Das Urteil ist für die Beklagte wegen der Kosten gegen Sicherheitsleistung von 12.500,– EUR vorläufig vollstreckbar. Die Beklagte darf die Sicherheit auch durch die selbstschuldnerische Bürgschaft einer in der Bundesrepublik Deutschland ansässigen Großbank oder öffentlich-rechtlichen Sparkasse erbringen.

IV.

Der Streitwert wird auf 300.000,– EUR festgesetzt.

Tatbestand:

Die Klägerin ist eingetragene Inhaberin des mit Wirkung unter anderem für die Bundesrepublik Deutschland erteilten europäischen Patents 0 565 967, das auf einer am 20. Oktober 1993 veröffentlichten Anmeldung vom 2. April 1993 beruht und dessen Erteilung am 26. Juli 1995 bekanntgemacht worden ist. Das Klagepatent betrifft ein topfförmiges Gefäß mit Deckel.
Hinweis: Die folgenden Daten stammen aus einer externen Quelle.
Lemma civil_era_checked :
  all_from (fun i => all_from civil_ok 773 (i * 773)) 189 0 = true.
Proof. vm_compute. reflexivity. Qed.

Lemma civil_ok_era z : 0 <= z < 146097 -> civil_ok z = true.
Proof.
  intros Hz.
  assert (Hi : (fun i => all_from civil_ok 773 (i * 773)) (z / 773) = true).
  { apply (all_from_spec _ 189 0 civil_era_checked). simpl. split.
    - apply Z.div_pos; lia.
    - apply Z.div_lt_upper_bound; lia. }
  cbv beta in Hi. apply (all_from_spec _ _ _ Hi).
  pose proof (Z.mul_div_le z 773). pose proof (Z.mod_pos_bound z 773).
  pose proof (Z.div_mod z 773). change (Z.of_nat 773) with 773. lia.
Qed.

Lemma civil_from_days_period z :
  civil_from_days (z + 146097) =
  let '(y, m, d) := civil_from_days z in (y + 400, m, d).
Proof.
  unfold civil_from_days.
  replace (z + 146097 + 719468) with ((z + 719468) + 1 * 146097) by ring.
  rewrite Z_div_plus_full by lia.
  replace (z + 719468 + 1 * 146097 - ((z + 719468) / 146097 + 1) * 146097)
    with (z + 719468 - (z + 719468) / 146097 * 146097) by ring.
  cbv zeta.
  set (doe := z + 719468 - (z + 719468) / 146097 * 146097).
  set (e := (z + 719468) / 146097).
  match goal with |- context [if ?c <=? 2 then _ else _] => destruct (c <=? 2) end;
    f_equal; f_equal; ring.
Qed.

Lemma days_from_civil_period y m d :
  days_from_civil (y + 400) m d = days_from_civil y m d + 146097.
Proof.
  unfold days_from_civil. cbv zeta.
  destruct (m <=? 2).
  - replace (y + 400 - 1) with ((y - 1) + 1 * 400) by ring.
    rewrite Z_div_plus_full by lia.
    replace (y - 1 + 1 * 400 - ((y - 1) / 400 + 1) * 400)
      with (y - 1 - (y - 1) / 400 * 400) by ring. ring.
  - replace (y + 400) with (y + 1 * 400) by ring.
    rewrite Z_div_plus_full by lia.
    replace (y + 1 * 400 - (y / 400 + 1) * 400) with (y - y / 400 * 400) by ring. ring.
Qed.

Lemma leap_period y : leap (y + 400) = leap y.
Proof.
  unfold leap.
  replace (y + 400) with (y + 100 * 4) by ring. rewrite Z_mod_plus_full.
  replace (y + 100 * 4) with (y + 4 * 100) by ring. rewrite Z_mod_plus_full.
  replace (y + 4 * 100) with (y + 1 * 400) by ring. rewrite Z_mod_plus_full.
  reflexivity.
Qed.

Lemma civil_ok_period z : civil_ok (z + 146097) = civil_ok z.
Proof.
  unfold civil_ok. rewrite civil_from_days_period.
  destruct (civil_from_days z) as [[y m] d].
  rewrite days_from_civil_period. unfold days_in_month. rewrite leap_period.
  replace (days_from_civil y m d + 146097 =? z + 146097) with (days_from_civil y m d =? z).
  - reflexivity.
  - destruct (Z.eqb_spec (days_from_civil y m d) z), (Z.eqb_spec (days_from_civil y m d + 146097) (z + 146097)); lia.
Qed.

Lemma civil_ok_all z : civil_ok z = true.
Proof.
  rewrite (Z.div_mod z 146097) by lia.
  pose proof (Z.mod_pos_bound z 146097).
  generalize (z / 146097). intros k.
  replace (146097 * k + z mod 146097) with (z mod 146097 + k * 146097) by ring.
  induction k using Z.peano_ind.
  - rewrite Z.mul_0_l, Z.add_0_r. apply civil_ok_era. lia.
  - rewrite Z.mul_succ_l, Z.add_assoc, civil_ok_period. exact IHk.
  - rewrite <- civil_ok_period. rewrite Z.mul_pred_l.
    replace (z mod 146097 + (k * 146097 - 146097) + 146097) with (z mod 146097 + k * 146097) by ring.
    exact IHk.
Qed.

(** ** Printing and reading back ISO-8601 text *)

Lemma digit_digit_char n : 0 <= n < 10 -> digit (digit_char n) = Some n.
Proof.
  intros Hn. unfold digit, digit_char.
  rewrite Ascii.nat_ascii_embedding by lia.
  destruct (Nat.leb_spec 48 (Z.to_nat (48 + n))); [|lia].
  destruct (Nat.leb_spec (Z.to_nat (48 + n)) 57); [|lia].
  cbv [andb]. f_equal. lia.
Qed.

Lemma digits2 n : 0 <= n < 100 ->
  digits_val 0 [digit_char (n / 10); digit_char (n mod 10)] = Some n.
Proof.
  intros Hn. cbn [digits_val].
  rewrite !digit_digit_char.
  - f_equal. pose proof (Z.div_mod n 10). lia.
  - apply Z.mod_pos_bound. lia.
  - split; [apply Z.div_pos; lia | apply Z.div_lt_upper_bound; lia].
Qed.

Lemma digits4 n : 0 <= n < 10000 ->
  digits_val 0 [digit_char (n / 100 / 10); digit_char (n / 100 mod 10);
                digit_char (n mod 100 / 10); digit_char (n mod 100 mod 10)] = Some n.
Proof.
  intros Hn. cbn [digits_val].
  assert (0 <= n / 100 < 100) by (split; [apply Z.div_pos; lia | apply Z.div_lt_upper_bound; lia]).
  assert (0 <= n mod 100 < 100) by (apply Z.mod_pos_bound; lia).
  rewrite !digit_digit_char.
  - f_equal. pose proof (Z.div_mod n 100). pose proof (Z.div_mod (n / 100) 10).
    pose proof (Z.div_mod (n mod 100) 10). lia.
  - apply Z.mod_pos_bound. lia.
  - split; [apply Z.div_pos; lia | apply Z.div_lt_upper_bound; lia].
  - apply Z.mod_pos_bound. lia.
  - split; [apply Z.div_pos; lia | apply Z.div_lt_upper_bound; lia].
Qed.

Lemma days_in_month_le y m : days_in_month y m <= 31.
Proof.
  unfold days_in_month. destruct (m =? 2); [destruct (leap y); lia|].
  destruct (_ || _); lia.
Qed.

Ltac bool_true := match goal with
  | |- context [?a <=? ?b] => rewrite (proj2 (Z.leb_le a b)) by lia
  | |- context [?a <? ?b] => rewrite (proj2 (Z.ltb_lt a b)) by lia
  end.

Lemma parse_isoformat d :
  1 <= dt_year d <= 9999 ->
  (dt_off d = None \/ exists o, dt_off d = Some o /\ -86400 < o < 86400 /\ o mod 60 = 0) ->
  parse_iso (isoformat d) = Some d.
Proof.
  destruct d as [w off]. unfold dt_year, isoformat, isoformat_sep. simpl dt_wall. simpl dt_off.
  pose proof (civil_ok_all (w / 86400)) as Hc. unfold civil_ok in Hc.
  destruct (civil_from_days (w / 86400)) as [[y mo] dd] eqn:Ec.
  intros Hy Hoff.
  repeat rewrite andb_true_iff in Hc. destruct Hc as [[[[Hd Hm1] Hm2] Hd1] Hd2].
  apply Z.eqb_eq in Hd. apply Z.leb_le in Hm1, Hm2, Hd1, Hd2.
  pose proof (Z.mod_pos_bound w 86400 ltac:(lia)).
  set (secs := w mod 86400) in *.
  assert (0 <= secs / 3600 < 24) by (split; [apply Z.div_pos; lia | apply Z.div_lt_upper_bound; lia]).
  assert (0 <= secs mod 3600 < 3600) by (apply Z.mod_pos_bound; lia).
  assert (0 <= secs mod 3600 / 60 < 60) by (split; [apply Z.div_pos; lia | apply Z.div_lt_upper_bound; lia]).
  assert (0 <= secs mod 60 < 60) by (apply Z.mod_pos_bound; lia).
  unfold parse_iso.
  destruct Hoff as [-> | (o & -> & Ho & Hom)].
  - cbn [pad4 pad2 String.append list_ascii_of_string].
    cbv iota beta.
    pose proof (days_in_month_le y mo).
    rewrite digits4 by lia. rewrite !digits2 by lia.
    cbn [parse_offset].
    repeat bool_true. cbv [is_char]. simpl.
    pose proof (Z.div_mod w 86400). pose proof (Z.div_mod secs 3600).
    pose proof (Z.div_mod (secs mod 3600) 60). pose proof (Z.div_mod secs 60).
    assert (E60 : (secs mod 3600) mod 60 = secs mod 60)
      by (apply Z.mod_mod_divide; exists 60; reflexivity).
    f_equal. f_equal. rewrite Hd. lia.
  - cbn [pad4 pad2 String.append list_ascii_of_string].
    pose proof (Z.abs_nonneg o).
    assert (Ha : Z.abs o < 86400) by lia.
    assert (0 <= Z.abs o / 3600 < 24) by (split; [apply Z.div_pos; lia | apply Z.div_lt_upper_bound; lia]).
    assert (0 <= Z.abs o mod 3600 < 3600) by (apply Z.mod_pos_bound; lia).
    assert (0 <= Z.abs o mod 3600 / 60 < 60) by (split; [apply Z.div_pos; lia | apply Z.div_lt_upper_bound; lia]).
    assert (Habs : Z.abs o = Z.abs o / 3600 * 3600 + Z.abs o mod 3600 / 60 * 60).
    { assert (Z.abs o mod 60 = 0).
      { destruct (Z.abs_spec o) as [[_ ->]|[_ ->]]; [exact Hom|].
        apply Z.mod_opp_l_z; [lia|exact Hom]. }
      assert ((Z.abs o mod 3600) mod 60 = Z.abs o mod 60)
        by (apply Z.mod_mod_divide; exists 60; reflexivity).
      pose proof (Z.div_mod (Z.abs o) 3600). pose proof (Z.div_mod (Z.abs o mod 3600) 60).
      lia. }
    pose proof (days_in_month_le y mo).
    assert (E60 : (secs mod 3600) mod 60 = secs mod 60)
      by (apply Z.mod_mod_divide; exists 60; reflexivity).
    pose proof (Z.div_mod w 86400). pose proof (Z.div_mod secs 3600).
    pose proof (Z.div_mod (secs mod 3600) 60).
    destruct (o <? 0) eqn:Hneg;
      cbn [pad2 String.append list_ascii_of_string]; cbv iota beta;
      rewrite digits4 by lia; rewrite !digits2 by lia;
      cbn [parse_offset]; rewrite !digits2 by lia;
      repeat bool_true; cbv [is_char]; simpl.
    + apply Z.ltb_lt in Hneg. rewrite Z.abs_neq in Habs by lia.
      f_equal. f_equal; [rewrite Hd; lia | f_equal; rewrite Z.abs_neq by lia; lia].
    + apply Z.ltb_ge in Hneg. rewrite Z.abs_eq in Habs by lia.
      f_equal. f_equal; [rewrite Hd; lia | f_equal; rewrite Z.abs_eq by lia; lia].
Qed.

(** Extra X16 ([_python_datetime_utc], [datetime.isoformat] read by
    [dateutil.parser.parse]): the ISO text of a datetime with whole
    seconds (no microseconds) of year 1..9999, naive or with an offset in whole minutes of less than one day, parses
    back to the same datetime. *)
Theorem isoformat_read_back d :
  1 <= dt_year d <= 9999 ->
  (dt_off d = None \/ exists o, dt_off d = Some o /\ -86400 < o < 86400 /\ o mod 60 = 0) ->
  dateutil_parse (PStr (isoformat d)) = Ok d.
Proof.
  intros Hy Ho. unfold dateutil_parse. rewrite (parse_isoformat d Hy Ho). reflexivity.
Qed.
Nach Durchführung eines Einspruchsverfahrens hat der – im vorliegenden Rechtsstreit allein interessierende – Patentanspruch 1 folgende Fassung erhalten:

„Topfförmiges Gefäß, insbesondere Eimer (1), mit einem Deckel (6), dessen Rand (5) mit einem an dem Gefäßrand (3) angeformten und nach außen hin vorstehenden Befestigungsflansch (4) oder dergleichen rastend verbindbar ist, wobei in der Raststellung des Deckels (6) eine an dessen umlaufenden Rand (5) angeformte, nach innen vorstehende Leiste (13) satt und dichtend um die Außenkante (18) des Befestigungsflansches (4) herumgreift und an dem Gefäßrand (3) mindestens ein Werkzeug (14) zum Lösen des Deckels (6) angeordnet ist,

d a d u r c h g e k e n n z e i c h n e t ,

dass als Werkzeug eine an dem Gefäßrand (3) angelenkte Lasche (14) vorgesehen ist, die durch eine Schwenkbewegung aus einer dem Gefäß nahen Sperrstellung nach außen den Deckelrand (5) in diesem Bereich nach außen über die Außenkante (18) hinweg in eine freigebende Lösestellung anhebt, wobei die mit der Leiste (13) zusammenwirkende Wirkfläche (Außenseite 21) der Lasche (14) in deren Sperrstellung vom Drehpunkt (Filmscharnier 15) der Lasche (14) fort von der Längsachse des Gefäßes beabstandet ist und wobei mindestens die eine der beiden den jeweils benachbarten Stirnkanten (26) der beiden Enden des Befestigungsflansches (4) gegenüberstehenden Kanten (25) der Lasche (14) mit dem zugehörigen Flanschende (26) über dünnwandige, als Originalitäts-Verschluß dienende und damit leicht abreißbare Kunststoffstege (27) oder einen durchgehenden Kunststofffilm verbunden ist.“

Die nachfolgenden Abbildungen (Figuren 4 bis 6 der Klagepatentschrift) verdeutlichen den Erfindungsgegenstand anhand eines bevorzugten Ausführungsbeispiels.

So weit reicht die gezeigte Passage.